Jean-François HOREMANS et Alain SCHMIDT


(1) L’École de Barbiana, Lettre à une enseignante, Agone, 2022, p. 14
(2) VREBOS P., « L’invité », RTL-TVi, 11/12/2022
(3) CHAILLAN M., « Ils vécurent philosophes et firent beaucoup d’heureux », Alpha essai, 2022, p. 51
(4) parce que « sans intérêt réciproque, le processus [d’enseignement] ne peut pas s’amorcer », ROSA H., Pédagogie de la résonance, Le Pommier, 2022, p. 70
(5) Nous référons à la pyramide des besoins de Jean-Pierre Pourtois et Huguette Desmet, cfr La pédagogie postmoderne, PUF, 1997
(6) plus encore de « mobilisation des élèves sur les connaissances », MEIRIEU P., La Riposte, Autrement, 2018
(7) KÜBLER T., À contre-voie – Philippe Meirieu, Pédagogue, Mosaïque Films, 2001
(8) Pratiquer la pédagogie de la rencontre en apprentissage, Chronique sociale, 2003 ; Vingt conflits pour apprendre, Jets d’Encre, 2021 ; Pédagogies de la nouvelle chance – Le coeur et l’écorce, Chronique sociale, 2022
(9) MENDEL G., L’acte est une aventure, la découverte, 1998, 571 p.
(10) « On lui dit qu’il était bon élève et il le devint », PAGNOL M., Le temps des amours, Bernard de Fallois, 1988, p. 76
(11) Ce titre est libellé en référence à la maxime de Célestin Freinet, « Tu me dis, j’oublie. Je fais, je retiens. »
(12) Marianne Chaillan rappelle, en page 275 de son livre, qu’Aristote et Cicéron le proposaient déjà.

En deux mots

Docteur et agrégé en Sciences politiques et sociales, diplômé en Éthologie clinique et en Neuroéducation, maitre en Management public et en Sciences du Travail, qualiticien et conseiller en prévention, Jean-François Horemans est expert invité près la Faculté de Philosophie et de Sciences sociales de l’ULB. Il enseigne la Psychopédagogie à EAFC-Namur-Cadets.

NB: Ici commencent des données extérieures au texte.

Lemma cmd_step_main_inv s s' :
  cmd_inv lib cfg paths s -> CmdPool.alive s = true ->
  CmdPool.step_main lib s = Some s' -> cmd_inv lib cfg paths s'.
Proof.
  intros [rs ss ex Hb Ht Hr Hs Hu Hp Hsp Hcl Hw Hc He Hcr] Hal H.
  apply cmd_alive_spec in Hal as [Hnc Hne].
  unfold CmdPool.step_main in H. unfold unexamined in *.
  destruct (CmdPool.main s) as [[|path rest]| |] eqn:Hm.
  - (* the loop is over *)
    injection H as <-.
    apply CmdInv with (rs := rs) (ss := ss) (examined := ex); cside.
    + intros [?|?]; discriminate.
    + intros Hcd. specialize (Hc Hcd). destruct (CmdPool.closer s) eqn:E; try discriminate.
      destruct Hcl as [_ Hcl]; [discriminate|]. exfalso. exact (Hcl [] eq_refl).
  - assert (CmdPool.closer s = CmdPool.Unstarted) as Hun.
    { destruct (CmdPool.closer s) eqn:E; [reflexivity|..];
        (destruct Hcl as [_ Hcl]; [discriminate|]; exfalso; exact (Hcl _ eq_refl)). }
    destruct (0 <? CmdPool.concurrent32 s).
    + (* a goroutine is started *)
      injection H as <-.
      apply CmdInv with (rs := (rs + 3)%nat) (ss := (ss + 3)%nat)
                        (examined := (ex ++ [path])%list); cside.
      * replace (CmdPool.wg s + 1) with (CmdPool.wg s + owed true) by reflexivity.
        apply tasks_left_snoc.
        -- eapply tasks_left_mono; [|exact Ht]. intros url. apply cmd_url_mono.
           intros p Hin. apply in_or_app. auto.
        -- rewrite Hb. apply cmd_scanTarget_residual; [|apply userAgents_nonempty].
           exists path. split; [apply in_or_app; right; left; reflexivity|reflexivity].
      * rewrite length_app. simpl. lia.
      * rewrite !length_app. rewrite length_app in Hs. simpl. lia.
      * eapply Forall_impl; [exact Hu|]. intros rq. apply cmd_url_mono.
        intros p Hin. apply in_or_app. auto.
      * rewrite Hp, <- app_assoc. reflexivity.
      * apply sublist_app; [exact Hsp|reflexivity].
      * rewrite Hun. intros []. reflexivity.
      * rewrite Hun. intros [?|?]; discriminate.
    + (* the path is passed over *)
      injection H as <-.
      apply CmdInv with (rs := rs) (ss := ss) (examined := (ex ++ [path])%list); cside.
      * rewrite Hp, <- app_assoc. reflexivity.
      * apply sublist_inserts_r. exact Hsp.
      * rewrite Hun. intros []. reflexivity.
  - (* printing *)
    destruct (Pool.buf (CmdPool.resultsChan s)) as [|r q] eqn:Hbuf.
    + destruct (Pool.closed (CmdPool.resultsChan s)) eqn:Hclosed; [|discriminate].
      injection H as <-.
      apply CmdInv with (rs := rs) (ss := ss) (examined := ex); cside.
      rewrite Hbuf. exact Hs.
    + injection H as <-.
      apply CmdInv with (rs := rs) (ss := ss) (examined := ex); cside;
        rewrite ?Hm; cside.
      rewrite Hbuf. simpl. rewrite <- app_assoc. exact Hs.
  - discriminate.
Qed.
Lemma cmd_step_closer_inv s s' :
  cmd_inv lib cfg paths s -> CmdPool.alive s = true ->
  CmdPool.step_closer s = Some s' -> cmd_inv lib cfg paths s'.
Proof.
  intros [rs ss ex Hb Ht Hr Hs Hu Hp Hsp Hcl Hw Hc He Hcr] Hal H.
  apply cmd_alive_spec in Hal as [Hnc Hne].
  unfold CmdPool.step_closer in H.
  destruct (CmdPool.closer s) eqn:Hcs; try discriminate.
  - destruct (Z.eqb_spec (CmdPool.wg s) 0) as [Hz|]; [|discriminate]. injection H as <-.
    apply CmdInv with (rs := rs) (ss := ss) (examined := ex); cside;
      try (intros _; apply Hcl; discriminate);
      try (intros Hcd; specialize (Hc Hcd); discriminate).
  - injection H as <-.
    apply CmdInv with (rs := rs) (ss := ss) (examined := ex); cside;
      try (intros _; apply Hcl; discriminate);
      try (intros Hm; contradiction).
Qed.

Ltac cput tac :=
  match goal with
  | Hput : forall p' r' s' o', residual _ _ _ r' s' o' p' -> _,
    Hwg : CmdPool.wg _ = _ |- _ =>
      eapply tasks_left_eq;
        [apply Hput; tac | simpl; lia | simpl; lia | rewrite Hwg; simpl; lia]
  end.

Lemma cmd_step_task_inv i s s' :
  cmd_inv lib cfg paths s -> CmdPool.alive s = true ->
  CmdPool.step_task env i s = Some s' -> cmd_inv lib cfg paths s'.
Proof.
  intros [rs ss ex Hb Ht Hr Hs Hu Hp Hsp Hcl Hw Hc He Hcr] Hal H.
  apply cmd_alive_spec in Hal as [Hnc Hne].
  unfold CmdPool.step_task in H.
  destruct (CmdPool.tasks s !! i) as [p|] eqn:Hi; [|discriminate].
  destruct (tasks_left_at _ _ i p _ _ _ Ht Hi)
    as (r & s0 & o & rs0 & ss0 & os0 & Hres & -> & -> & Hwg & Hos0 & Hput).
  assert (o = true -> CmdPool.closer s <> CmdPool.Closing
                      /\ CmdPool.closer s <> CmdPool.Closed) as Hopen.
  { intros ->. split; intros Hx.
    - rewrite Hw in Hwg by auto. simpl in Hwg. lia.
    - rewrite Hw in Hwg by auto. simpl in Hwg. lia. }
  destruct p as [a|msg|n k|url ua k|k|d k|d k|x k|delta k|k].
  - discriminate.
  - (* Panic *)
    injection H as <-. inversion Hres as [|msg' r1 s1 Hmay| | | | | | | |]; subst.
    apply CmdInv with (rs := (r + rs0)%nat) (ss := (s0 + ss0)%nat) (examined := ex); cside.
    + intros Hx. contradiction.
    + right. rewrite Hmay. reflexivity.
  - (* RandIntn *)
    inversion Hres as [|  |n' k' r1 s1 Hpos Hk| | | | | | |]; subst.
    destruct (Z.leb_spec n 0) as [Hn|Hn].
    + injection H as <-.
      destruct Hpos as [Hpos|Hm]; [lia|discriminate Hm].
    + injection H as <-.
      apply CmdInv with (rs := (r + rs0)%nat) (ss := (s0 + ss0)%nat) (examined := ex); cside.
      cput ltac:(apply Hk; apply Z.mod_pos_bound; exact Hn).
  - (* ClientDo *)
    inversion Hres as [| | |url' ua' k' r1 s1 Hok Hk| | | | | |]; subst.
    injection H as <-.
    apply CmdInv with (rs := (r1 + rs0)%nat) (ss := (s0 + ss0)%nat) (examined := ex); cside.
    + cput ltac:(apply Hk).
    + rewrite length_app. simpl. lia.
    + apply Forall_app. split; [exact Hu|]. constructor; [exact Hok|constructor].
  - (* LoadDelay *)
    inversion Hres as [| | | |k' r1 s1 Hk| | | | |]; subst.
    injection H as <-.
    apply CmdInv with (rs := (r + rs0)%nat) (ss := (s0 + ss0)%nat) (examined := ex); cside.
    cput ltac:(apply Hk).
  - (* StoreDelay *)
    inversion Hres as [| | | | |d' k' r1 s1 Hk| | | |]; subst.
    injection H as <-.
    apply CmdInv with (rs := (r + rs0)%nat) (ss := (s0 + ss0)%nat) (examined := ex); cside.
    cput ltac:(exact Hk).
  - (* Sleep *)
    inversion Hres as [| | | | | |d' k' r1 s1 Hk| | |]; subst.
    injection H as <-.
    apply CmdInv with (rs := (r + rs0)%nat) (ss := (s0 + ss0)%nat) (examined := ex); cside.
    cput ltac:(exact Hk).
  - (* Send *)
    inversion Hres as [| | | | | | |x' k' r1 s1 Hk| |]; subst.
    destruct (Hopen eq_refl) as [Hno1 Hno2].
    destruct (Pool.closed (CmdPool.resultsChan s)) eqn:Hclosed.
    + exfalso. apply Hno2. apply Hc. reflexivity.
    + destruct (Pool.full (CmdPool.resultsChan s)); [discriminate|]. injection H as <-.
      apply CmdInv with (rs := (r + rs0)%nat) (ss := (s1 + ss0)%nat) (examined := ex); cside.
      * cput ltac:(exact Hk).
      * rewrite app_assoc, length_app. simpl. lia.
      * rewrite Hclosed. discriminate.
      * intros Hm. contradiction.
  - (* AtomicAdd *)
    inversion Hres as [| | | | | | | |delta' k' r1 s1 Hk|]; subst.
    injection H as <-.
    apply CmdInv with (rs := (r + rs0)%nat) (ss := (s0 + ss0)%nat) (examined := ex); cside.
    cput ltac:(exact Hk).
  - (* WgDone *)
    inversion Hres as [| | | | | | | | |k' r1 s1 Hk]; subst.
    destruct (Hopen eq_refl) as [Hno1 Hno2].
    destruct (Z.ltb_spec (CmdPool.wg s - 1) 0) as [Hneg|_].
    + exfalso. rewrite Hwg in Hneg. simpl in Hneg. lia.
    + injection H as <-.
      apply CmdInv with (rs := (r + rs0)%nat) (ss := (s0 + ss0)%nat) (examined := ex); cside.
      * cput ltac:(exact Hk).
      * intros [?|?]; contradiction.
Qed.

Lemma cmd_step_inv t s s' :
  cmd_inv lib cfg paths s -> CmdPool.step lib env t s = Some s' ->
  cmd_inv lib cfg paths s'.
Proof.
  intros Hinv H. unfold CmdPool.step in H.
  destruct (CmdPool.alive s) eqn:Hal; [|discriminate].
  destruct t as [|i|].
  - eapply cmd_step_main_inv; eassumption.
  - eapply cmd_step_task_inv; eassumption.
  - eapply cmd_step_closer_inv; eassumption.
Qed.

Lemma cmd_run_inv sched : forall s s',
  cmd_inv lib cfg paths s -> CmdPool.run lib env sched s = Some s' ->
  cmd_inv lib cfg paths s'.
Proof.
  induction sched as [|t sched IH]; intros s s' Hinv H; simpl in H.
  - injection H as <-. exact Hinv.
  - destruct (CmdPool.step lib env t s) as [s1|] eqn:Hs; [|discriminate].
    eapply IH; [eapply cmd_step_inv; eassumption|exact H].
Qed.

Lemma cmd_init_inv : cmd_inv lib cfg paths (CmdPool.init cfg paths).
Proof.
  apply CmdInv with (rs := 0%nat) (ss := 0%nat) (examined := []); cside;
    try (intros Hx; exfalso; apply Hx; reflexivity);
    try (intros [?|?]; discriminate);
    constructor.
Qed.
End CmdInvariant.

Lemma cmd_inv_run (lib : Lib) (env : Env) (cfg : Cmd.ScannerConfig)
    (paths : list string) (sched : list CmdPool.Tid) (s' : CmdPool.Sys) :
  CmdPool.run lib env sched (CmdPool.init cfg paths) = Some s' ->
  cmd_inv lib cfg paths s'.
Proof.
  intros Hrun. eapply cmd_run_inv; [apply cmd_init_inv|exact Hrun].
Qed.

(** X10.  In [cmd/main.go] the results channel is closed only when every
    goroutine started has returned: under every schedule the wait-group
    counter stays at zero or above, no task sends on the closed channel,
    and when [main] returns, nothing has panicked, the channel is empty
    and every task is over. *)
Theorem cmd_results_close_after_tasks (lib : Lib) (env : Env)
    (cfg : Cmd.ScannerConfig) (paths : list string) (sched : list CmdPool.Tid)
    (s' : CmdPool.Sys) :
  CmdPool.run lib env sched (CmdPool.init cfg paths) = Some s' ->
  0 <= CmdPool.wg s'
  /\ (Pool.closed (CmdPool.resultsChan s') = true ->
      Forall (fun p => p = Ret tt) (CmdPool.tasks s'))
  /\ CmdPool.crashed s' <> Some "send on closed channel"
  /\ CmdPool.crashed s' <> Some "sync: negative WaitGroup counter"
  /\ (CmdPool.main s' = CmdPool.Exited ->
      CmdPool.crashed s' = None
      /\ Pool.buf (CmdPool.resultsChan s') = []
      /\ Forall (fun p => p = Ret tt) (CmdPool.tasks s')).
Proof.
  intros Hrun.
  destruct (cmd_inv_run lib env cfg paths sched s' Hrun)
    as [rs ss ex _ Ht _ _ _ _ _ _ Hw Hc He Hcr].
  assert (Pool.closed (CmdPool.resultsChan s') = true ->
          Forall (fun p => p = Ret tt) (CmdPool.tasks s')) as Hsettled.
  { intros Hcl. rewrite Hw in Ht by (right; apply Hc, Hcl).
    eapply tasks_left_settled. exact Ht. }
  split; [eapply tasks_left_nonneg; exact Ht|].
  split; [exact Hsettled|].
  split; [destruct Hcr as [->| ->]; discriminate|].
  split; [destruct Hcr as [->| ->]; discriminate|].
  intros Hm. destruct (He Hm) as (Hnc & Hbuf & Hcl). auto.
Qed.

Maitre en Sciences du Travail, qualiticien et titulaire du Certificat européen de Formation universitaire en Travail social, Alain Schmidt est formateur d’adultes et conférencier spécialiste des processus managériaux et de réinsertion sociale. Il enseigne notamment le Management stratégique aux EAFC de Marcheen-Famenne et de Namur-Cadets.